Cash-pay post-cosmetic-surgery MLD specialist

Pick Formfy. AI generates the surgeon-release block plus contraindication checklist plus session-goals in one prompt; submission-based pricing scales without tier-gating. Cash-pay typically outside HIPAA covered-entity scope.

LANA-CLT-credentialed insurance-billed lymphedema clinic

Evaluate Jotform Gold-tier or another HIPAA-BAA-capable vendor. Formfy does not currently offer a BAA. Pair with an EHR for chart-coupled CDT progress notes.

Multi-clinician lymphedema clinic with conditional-logic needs

Pick Jotform Gold-tier for the conditional-logic feature plus HIPAA. Formfy does not offer conditional logic on regular forms today.

Hospital-based outpatient lymphedema clinic

Use the institution\'s patient intake template; the LANA-CLT credentialed therapist signs off as the credentialed provider. Hospital privileging packets typically dictate the intake tool.

Frequently Asked Questions

Frequently asked questions

Why would an MLD specialist pick Formfy over Jotform?

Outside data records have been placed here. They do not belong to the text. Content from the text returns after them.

Lemma salted_contract : password_contract salted.
Proof.
  split.
  - intros p m n r. exists ":1", (salt_of n), ("#" +:+ p). split; [|done].
    induction n as [|n IH]; [done|].
    change (salt_of (S n)) with ("s" +:+ salt_of n). rewrite length_append, IH. done.
  - intros p m n r Heq. apply (f_equal String.length) in Heq. simpl in Heq.
    rewrite !length_append in Heq. simpl in Heq. lia.
Qed.

Lemma register_then_login_witness :
  let registered :=
    after (@register forms salted (register_request "eve@example.com" "pw" "Eve")
             (Wd create_all None)) in
  user (db registered) !! 1
    = Some (User.Row "eve@example.com" "pbkdf2:sha256:1$ssssssss$#pw" "Eve") ∧
  session (after (@login forms salted (login_request "eve@example.com" "pw")
                    (Wd (db registered) None))) = Some 1 ∧
  session (after (@login forms salted (login_request "eve@example.com" "guess")
                    (Wd (db registered) None))) = None.
Proof.
  intros registered.
  destruct (@register_then_login forms salted
              (register_request "eve@example.com" "pw" "Eve") (Wd create_all None))
    as (_ & _ & uid & _ & Hrow & Hlogin);
    [apply salted_contract | apply steps_refl | reflexivity |].
  split; [reflexivity|]. split.
  - destruct (Hlogin (db registered) (login_request "eve@example.com" "pw") None)
      as (_ & Hyes & _); [apply steps_refl | reflexivity | reflexivity |].
    destruct Hyes as (Hs & _ & _); [reflexivity|]. reflexivity.
  - destruct (Hlogin (db registered) (login_request "eve@example.com" "guess") None)
      as (_ & _ & Hno); [apply steps_refl | reflexivity | reflexivity |].
    destruct Hno as [Hafter _]; [reflexivity|]. by rewrite Hafter.
Defined.

(** C3 as stated fails: right after registering, the session is logged
    in; a login attempt with the registered email and a password that
    does not verify redirects back to login and leaves the session logged
    in, not logged out. *)
Lemma mismatch_keeps_session_counterexample :
  let registered :=
    after (register (register_request "eve@example.com" "pw" "Eve") (Wd create_all None)) in
  let attempt := login (login_request "eve@example.com" "guess") registered in
  user (db registered) !! 1
    = Some (User.Row "eve@example.com" "pbkdf2:sha256$pw" "Eve") ∧
  check_password_hash "pbkdf2:sha256$pw" "guess" = false ∧
  response attempt = Redirect url_login ∧
  session (after attempt) = Some 1 ∧
  is_authenticated (after attempt) = true.
Proof. by vm_compute. Qed.

End PasswordsWitness.

Lemma validate_on_submit_submitted req valid :
  validate_on_submit req valid = true → is_submitted req = true.
Proof. unfold validate_on_submit. by destruct (is_submitted req). Qed.

(** ** Titles in use *)

Section TitleFacts.
Implicit Types t : gmap Z BlogPost.row.
(** The loop of a live run when the gateway answers the reads for the
    candidates [pre] and fails on the read for the next one. *)
Lemma bulk_loop_aborts (w0 : World) (e : exn) :
  NoDup (map p_id (v_payments_due w0)) ->
  forall (pre : list Payment) (p : Payment) (post : list Payment) (w : World)
         (sent_count failed_count : Z) (errors : list BulkError),
    (forall q, In q (pre ++ p :: post) -> In q (v_payments_due w0) /\ has_line q = true) ->
    v_payments_due w = v_payments_due w0 ->
    (forall i, (i < length pre)%nat -> answers_at i w) ->
    fails_at (length pre) e w ->
    exists w',
      bulk_loop (pre ++ p :: post) sent_count failed_count errors w
      = (Raised (Exception_ ("發送繳費提醒失敗" +:+ ": " +:+ exn_message e)), w')
      /\ pushes w'
         = pushes w ++ (if String.eqb (LINE_CHANNEL_ACCESS_TOKEN w) "" then []
                        else map reminder_push pre)
      /\ writes w' = writes w.
Proof.
  intros Hnodup pre.
  induction pre as [|q pre IH];
    intros p post w sent_count failed_count errors Hcands Hview Hanswers Hfails.
  - cbn [app bulk_loop length] in *. eexists. split.
    + erewrite bind_raised; [reflexivity|].
      apply send_payment_reminder_raises. now apply fails_at_0.
    + trace_simpl. destruct (String.eqb _ _); cbn [map]; rewrite app_nil_r; now split.
  - destruct (Hcands q (or_introl eq_refl)) as [Hin Hline].
    destruct (has_line_address q Hline) as (line_user_id & Haddr & Hif).
    assert (Hne : line_user_id <> "").
    { intros ->. unfold has_line in Hline. rewrite Haddr in Hline. discriminate Hline. }
    assert (Hfind : find_payment (p_id q) w = Some q).
    { unfold find_payment. rewrite Hview. now apply find_payment_nodup. }
    destruct (send_payment_reminder_ok (p_id q) (bulk_reminder_type q) w q line_user_id
                (Hanswers 0%nat ltac:(cbn; lia)) Hfind Haddr Hne) as (reply & Hrun).
    set (w1 := if String.eqb (LINE_CHANNEL_ACCESS_TOKEN w) ""
               then log (ReqGet "v_payments_due") w
               else log (ReqPush line_user_id (payment_message (bulk_reminder_type q) q))
                        (log (ReqGet "v_payments_due") w)) in *.
    assert (Hview1 : v_payments_due w1 = v_payments_due w0).
    { subst w1. destruct (String.eqb (LINE_CHANNEL_ACCESS_TOKEN w) ""); exact Hview. }
    assert (Htoken1 : LINE_CHANNEL_ACCESS_TOKEN w1 = LINE_CHANNEL_ACCESS_TOKEN w).
    { subst w1. destruct (String.eqb (LINE_CHANNEL_ACCESS_TOKEN w) ""); reflexivity. }
    assert (Hanswers1 : forall i, (i < length pre)%nat -> answers_at i w1).
    { intros i Hi. subst w1.
      destruct (String.eqb (LINE_CHANNEL_ACCESS_TOKEN w) "");
        [|apply answers_at_push];
        (apply answers_at_log; [reflexivity | apply Hanswers; cbn; lia]). }
    assert (Hfails1 : fails_at (length pre) e w1).
    { subst w1.
      destruct (String.eqb (LINE_CHANNEL_ACCESS_TOKEN w) "");
        [|apply fails_at_push]; (apply fails_at_log; [reflexivity | exact Hfails]). }
    assert (Hpushes1 :
      pushes w1 = pushes w ++ (if String.eqb (LINE_CHANNEL_ACCESS_TOKEN w) "" then []
                               else [reminder_push q])).
    { subst w1. unfold reminder_push. rewrite Haddr. cbn [from_option id].
      destruct (String.eqb (LINE_CHANNEL_ACCESS_TOKEN w) ""); trace_simpl; reflexivity. }
    assert (Hwrites1 : writes w1 = writes w).
    { subst w1. destruct (String.eqb (LINE_CHANNEL_ACCESS_TOKEN w) ""); trace_simpl;
        reflexivity. }
    assert (Hrest : forall x, In x (pre ++ p :: post) ->
                              In x (v_payments_due w0) /\ has_line x = true).
    { intros x Hx. apply Hcands. now right. }
    cbn [app bulk_loop]. fold (bulk_reminder_type q).
    erewrite bind_returned by exact Hrun.
    destruct (lr_success reply).
    + destruct (IH p post w1 (sent_count + 1) failed_count errors
                  Hrest Hview1 Hanswers1 Hfails1) as (w' & Hloop & Hp & Hw).
      exists w'. split; [exact Hloop|]. split; [|now rewrite Hw].
      rewrite Hp, Hpushes1, Htoken1.
      destruct (String.eqb (LINE_CHANNEL_ACCESS_TOKEN w) "");
        cbn [map]; rewrite <- ?app_assoc; reflexivity.
    + destruct (IH p post w1 sent_count (failed_count + 1)
                  (errors ++ [ {| be_payment_id := p_id q;
                                  be_customer := p_customer_name q;
                                  be_error := lr_error reply |} ])
                  Hrest Hview1 Hanswers1 Hfails1) as (w' & Hloop & Hp & Hw).
      exists w'. split; [exact Hloop|]. split; [|now rewrite Hw].
      rewrite Hp, Hpushes1, Htoken1.
      destruct (String.eqb (LINE_CHANNEL_ACCESS_TOKEN w) "");
        cbn [map]; rewrite <- ?app_assoc; reflexivity.
Qed.
(** * ppgan.datasets.base_dataset: directory scanner and dataset base class

    A shallow embedding of [src/ppgan/datasets/base_dataset.py]:

    - [scandir] / [_scandir]: the lazy, optionally recursive directory
      scanner, as the trace of events its generator produces;
    - [scan_folder]: the eager image-file listing built on it;
    - [BaseDataset]: the optional load / transform pipelines and the
      per-index access [__getitem__].

    Python objects that the code inspects dynamically ([isinstance],
    truthiness, [hasattr]) are modelled by small inductive types; the
    [os.path] functions the scanner calls are transcribed from CPython's
    [posixpath] on strings. *)

From Stdlib Require Import String Ascii List ZArith Lia Bool Permutation.
Import ListNotations.
Open Scope string_scope.

Set Warnings "-register-all".

(* ================================================================= *)
(** ** Python values, exceptions and results *)

(** The exceptions the module can raise or let through. *)
Inductive exn : Type :=
| TypeError
| ValueError
| IndexError
| AttributeError
| AssertionError
| FileNotFoundError
| NotADirectoryError
| PermissionError.

(** A call either returns a value or raises. *)
Inductive Res (A : Type) : Type :=
| Ok (a : A)
| Raise (e : exn).
Arguments Ok {A} a.
Arguments Raise {A} e.

Definition bind {A B : Type} (r : Res A) (k : A -> Res B) : Res B :=
  match r with
  | Ok a => k a
  | Raise e => Raise e
  end.

Notation "x <- r ;; k" := (bind r (fun x => k))
  (at level 61, r at next level, right associativity).

(** The dynamically typed arguments of [scandir] and [scan_folder]:
    enough of Python's value universe to exercise every [isinstance]
    branch. [PPath s] is a [pathlib.Path] whose [str()] is [s]. *)
Inductive pyval : Type :=
| PNone
| PBool (b : bool)
| PInt (z : Z)
| PStr (s : string)
| PPath (s : string)
| PTuple (items : list pyval)
| PList (items : list pyval)
| PSet (items : list pyval).

(** [isinstance(v, str)] *)
Definition is_str (v : pyval) : bool :=
  match v with
  | PStr _ => true
  | _ => false
  end.

(** [isinstance(v, (str, Path))] *)
Definition is_str_or_Path (v : pyval) : bool :=
  match v with
  | PStr _ | PPath _ => true
  | _ => false
  end.

(** [isinstance(v, (str, tuple))] *)
Definition is_str_or_tuple (v : pyval) : bool :=
  match v with
  | PStr _ | PTuple _ => true
  | _ => false
  end.

(** [v is None] *)
Definition is_None (v : pyval) : bool :=
  match v with
  | PNone => true
  | _ => false
  end.

(* ================================================================= *)
(** ** Strings *)

Definition slash : ascii := "/"%char.

(** [s.startswith(p)] *)
Fixpoint startswith (s p : string) {struct p} : bool :=
  match p with
  | "" => true
  | String b p' =>
      match s with
      | "" => false
      | String a s' => Ascii.eqb a b && startswith s' p'
      end
  end.
Lemma viewport_has_the_size_of_the_state_witness :
  exists info calls,
    quad_trace = calls ++ [vkCreateGraphicsPipelines_call info]
    /\ viewportCount (pViewportState info) = 1
    /\ holds_integer (vp_x (pViewports (pViewportState info))) 0
    /\ holds_integer (vp_y (pViewports (pViewportState info))) 0
    /\ holds_integer (vp_width (pViewports (pViewportState info))) 1920
    /\ holds_integer (vp_height (pViewports (pViewportState info))) 1080
    /\ holds_integer (vp_minDepth (pViewports (pViewportState info))) 0
    /\ holds_integer (vp_maxDepth (pViewports (pViewportState info))) 1
    /\ pDynamicStates (pDynamicState info) =
       [VK_DYNAMIC_STATE_VIEWPORT; VK_DYNAMIC_STATE_SCISSOR].
Proof.
  apply (@viewport_has_the_size_of_the_state sample_ext (quad_state a_tenth) quad_layout
           [] quad_trace quad_pipeline); [reflexivity | reflexivity | | ];
    split; [discriminate | reflexivity | discriminate | reflexivity].
Defined.

(** An instanced draw into two colour textures, with blending: the vertex
    shader reflects a position and a texture coordinate. *)
Definition mesh_shader : RHI_Shader :=
  {| sh_GetRhiResource := 16; sh_GetEntryPoint := Some "main"%string;
     sh_GetVertexSize := 20;
     sh_GetInputLayout :=
       Some {| GetAttributeDescriptions :=
                 [ {| va_location := 0; va_binding := 0; va_format := 106; va_offset := 0 |};
                   {| va_location := 1; va_binding := 0; va_format := 103;
                      va_offset := 12 |} ] |} |}.

Definition alpha_blend : RHI_BlendState :=
  {| GetBlendEnabled := true;
     GetSourceBlend := 6; GetDestBlend := 7; GetBlendOp := 0;
     GetSourceBlendAlpha := 1; GetDestBlendAlpha := 1; GetBlendOpAlpha := 0;
     GetBlendFactor := float_zero |}.

Definition color_target : RHI_Texture := {| tex_GetFormat := 97; tex_IsStencilFormat := false |}.

Definition instanced_state : RHI_PipelineState :=
  {| shader_vertex := Some mesh_shader; shader_pixel := Some (shader 32);
     shader_compute := None;
     rasterizer_state := Some (rasterizer two_pow_104);
     blend_state := Some alpha_blend; depth_stencil_state := None;
     render_target_swapchain := None;
     render_target_color_textures :=
       [Some color_target; Some color_target; None; Some color_target] ++ repeat None 4;
     render_target_depth_texture := None;
     primitive_topology := 0; dynamic_scissor := false;
     is_fullscreen_triangle := false; instancing := true;
     name := "instanced"%string |}.

Definition instanced_info : VkGraphicsPipelineCreateInfo :=
  graphics_pipeline_info instanced_state 4096 (present_stages instanced_state).

Lemma vertex_input_of_the_vertex_shader_witness :
  pVertexBindingDescriptions (pVertexInputState instanced_info) =
    [ {| vib_binding := 0; vib_stride := 20; vib_inputRate := VK_VERTEX_INPUT_RATE_VERTEX |};
      {| vib_binding := 1; vib_stride := 64;
         vib_inputRate := VK_VERTEX_INPUT_RATE_INSTANCE |} ]
  /\ pVertexAttributeDescriptions (pVertexInputState instanced_info) =
     [ {| via_location := 0; via_binding := 0; via_format := 106; via_offset := 0 |};
       {| via_location := 1; via_binding := 0; via_format := 103; via_offset := 12 |};
       {| via_location := 2; via_binding := 1; via_format := 109; via_offset := 0 |};
       {| via_location := 3; via_binding := 1; via_format := 109; via_offset := 16 |};
       {| via_location := 4; via_binding := 1; via_format := 109; via_offset := 32 |};
       {| via_location := 5; via_binding := 1; via_format := 109; via_offset := 48 |} ]
  /\ vertexBindingDescriptionCount (pVertexInputState instanced_info) = 2
  /\ vertexAttributeDescriptionCount (pVertexInputState instanced_info) = 6.
Proof.
  exact (@vertex_input_of_the_vertex_shader sample_ext instanced_state mesh_shader 4096
           (present_stages instanced_state) eq_refl eq_refl).
Defined.

(** Three colour textures are not null, two of them before the first null
    one: three blend attachments, two colour formats. *)
Lemma blend_attachments_cover_the_color_formats_witness :
  List.length (pAttachments (pColorBlendState instanced_info)) = 3%nat
  /\ List.length (pColorAttachmentFormats (pNext instanced_info)) = 2%nat
  /\ (List.length (pColorAttachmentFormats (pNext instanced_info))
      <= List.length (pAttachments (pColorBlendState instanced_info)))%nat
  /\ Forall (fun attachment => attachment = blend_state_attachment alpha_blend)
       (pAttachments (pColorBlendState instanced_info))
  /\ pAttachments (pColorBlendState instanced_info)
     = [ blend_state_attachment alpha_blend; blend_state_attachment alpha_blend;
         blend_state_attachment alpha_blend ]
  /\ pColorAttachmentFormats (pNext instanced_info) = [97; 97].
Proof.
  exact (@blend_attachments_cover_the_color_formats sample_ext instanced_state alpha_blend
           4096 (present_stages instanced_state) eq_refl).
Defined.

Lemma depth_bias_factor_is_finite_iff_witness :
  (is_finite (depthBiasConstantFactor (pRasterizationState instanced_info)) = true <->
   is_finite two_pow_104 = true /\ magnitude_below_pow2 two_pow_104 104)
  /\ (is_finite two_pow_104 = true ->
      ~ magnitude_below_pow2 two_pow_104 104 ->
      depthBiasConstantFactor (pRasterizationState instanced_info) = S754_infinity false)
  /\ (forall s, two_pow_104 = S754_infinity s ->
      depthBiasConstantFactor (pRasterizationState instanced_info) = S754_infinity s).
Proof.
  exact (@depth_bias_factor_is_finite_iff sample_ext instanced_state
           (rasterizer two_pow_104) 4096 (present_stages instanced_state) eq_refl eq_refl).
Defined.

Lemma destruction_queues_what_construction_created_witness :
  RHI_Pipeline_dtor (quad_pipeline, []) =
  Ok (tt, ({| m_state := quad_state a_tenth;
              m_resource_pipeline_layout := nullptr;
              m_resource_pipeline := nullptr |},
           [(Pipeline, 8192); (PipelineLayout, 4096)])).
Proof.
  exact (@destruction_queues_what_construction_created sample_ext (quad_state a_tenth)
           quad_layout [] quad_trace quad_pipeline [] eq_refl).
Defined.

End PipelineMore.
(** X11. A record touches one network only.  After a file that was read
    whole, a record that [insertOrUpdate] accepts leaves what a search
    finds for every other network as it was (found or not, with the same
    counters and addresses); and a record that it refuses leaves the
    whole table as it was. *)
Theorem insert_leaves_other_networks
        (lines : list string) (st st' : state) (k ip : string) (ok : bool) :
  ingest_lines C (init C) lines = (true, st) ->
  insertOrUpdate C st k ip = (ok, st') ->
  (ok = true -> forall k', k' <> k -> found C st' k' = found C st k')
  /\ (ok = false -> st' = st).
Proof.
  intros H Ins. destruct (after_reading lines st H) as [OK Hh]. split.
  - intros -> k' Hne.
    pose proof (probing_ok_insert C Cpos st st' k ip OK Ins) as OK'.
    pose proof (holds_insert C Cpos st st' _ k ip OK Hh Ins) as Hh'.
    rewrite (found_of_log st' _ k' OK' Hh'), (found_of_log st _ k' OK Hh).
    rewrite aggregate_snoc_other by congruence.
    unfold keys. rewrite map_app. cbn [map fst].
    repeat match goal with
           | |- context [in_dec ?d ?x ?l] => destruct (in_dec d x l)
           end; try reflexivity; exfalso.
    + match goal with
      | I : In _ (_ ++ _) |- _ =>
          apply in_app_or in I; destruct I as [I|[E|[]]]; [auto | congruence]
      end.
    + match goal with
      | N : ~ In _ (_ ++ _) |- _ => apply N; apply in_or_app; left; assumption
      end.
  - intros ->. rewrite (insertOrUpdate_walk C Cpos) in Ins.
    destruct (itemCount st >=? C); [inversion Ins; reflexivity|].
    destruct (walk C st k); inversion Ins; reflexivity.
Qed.

End Table.

(** *** The query loop *)

(** The names that [count] rounds of the loop read from the words of the
    input: a round that finds the input at its end has the empty name. *)
Fixpoint names (count : nat) (input : list string) : list string :=
  match count with
  | O => []
  | S count' => hd EmptyString input :: names count' (tl input)
  end.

Three reasons. First, AI form generation: Formfy turns a plain-English description (MLD informed consent reflecting Vodder/Foldi/Casley-Smith/Klose/ACOLS training; CDT-phase context; lymphedema staging; surgeon-release block for post-cosmetic-surgery work; contraindication checklist for acute infection, congestive heart failure, DVT, active untreated malignancy without clearance, severe renal failure; LANA-CLT or method-specific credential reference; HIPAA acknowledgment per 45 CFR 164.502 where applicable; payment) into a delivery-ready intake in under 30 seconds. Jotform offers a builder plus templates but not natural-language AI generation. Second, submission-based pricing without per-feature gating. Third, single-link delivery: Formfy ties the intake form, the e-signature, and the optional copay collection on one delivery URL.

When should an MLD specialist pick Jotform over Formfy?

Jotform is the right call when the practice needs conditional logic in the intake (skip logic, branched follow-ups based on the lymphedema staging or the post-cosmetic-surgery procedure type), already runs a Jotform Gold-tier subscription for other healthcare workflows, or needs a BAA for clearly defined covered-entity status. Jotform Gold-tier offers HIPAA features and a BAA; Formfy does not currently offer a BAA. For LANA-CLT-credentialed therapists doing insurance-billed CDT for post-mastectomy lymphedema where the practice is a covered entity, Jotform Gold-tier is a sensible default. For post-cosmetic-surgery cash-pay MLD where the practice is outside HIPAA covered-entity scope, Formfy is typically the simpler default.

How does each tool handle HIPAA?

Jotform offers HIPAA features on the Gold tier and publishes a HIPAA page describing the BAA availability and the configuration steps. Formfy implements encryption at rest, in transit, and an audit trail per signature; Formfy does not currently advertise HIPAA certification. Specialists functioning as covered entities (those that bill insurance electronically) or business associates handling PHI on behalf of a covered entity must execute a BAA with any vendor handling PHI per 45 CFR 164.314. Practitioners should evaluate their own covered-entity status and the BAA requirement before selecting a vendor.

How does each tool handle the surgeon-release block for post-cosmetic-surgery MLD?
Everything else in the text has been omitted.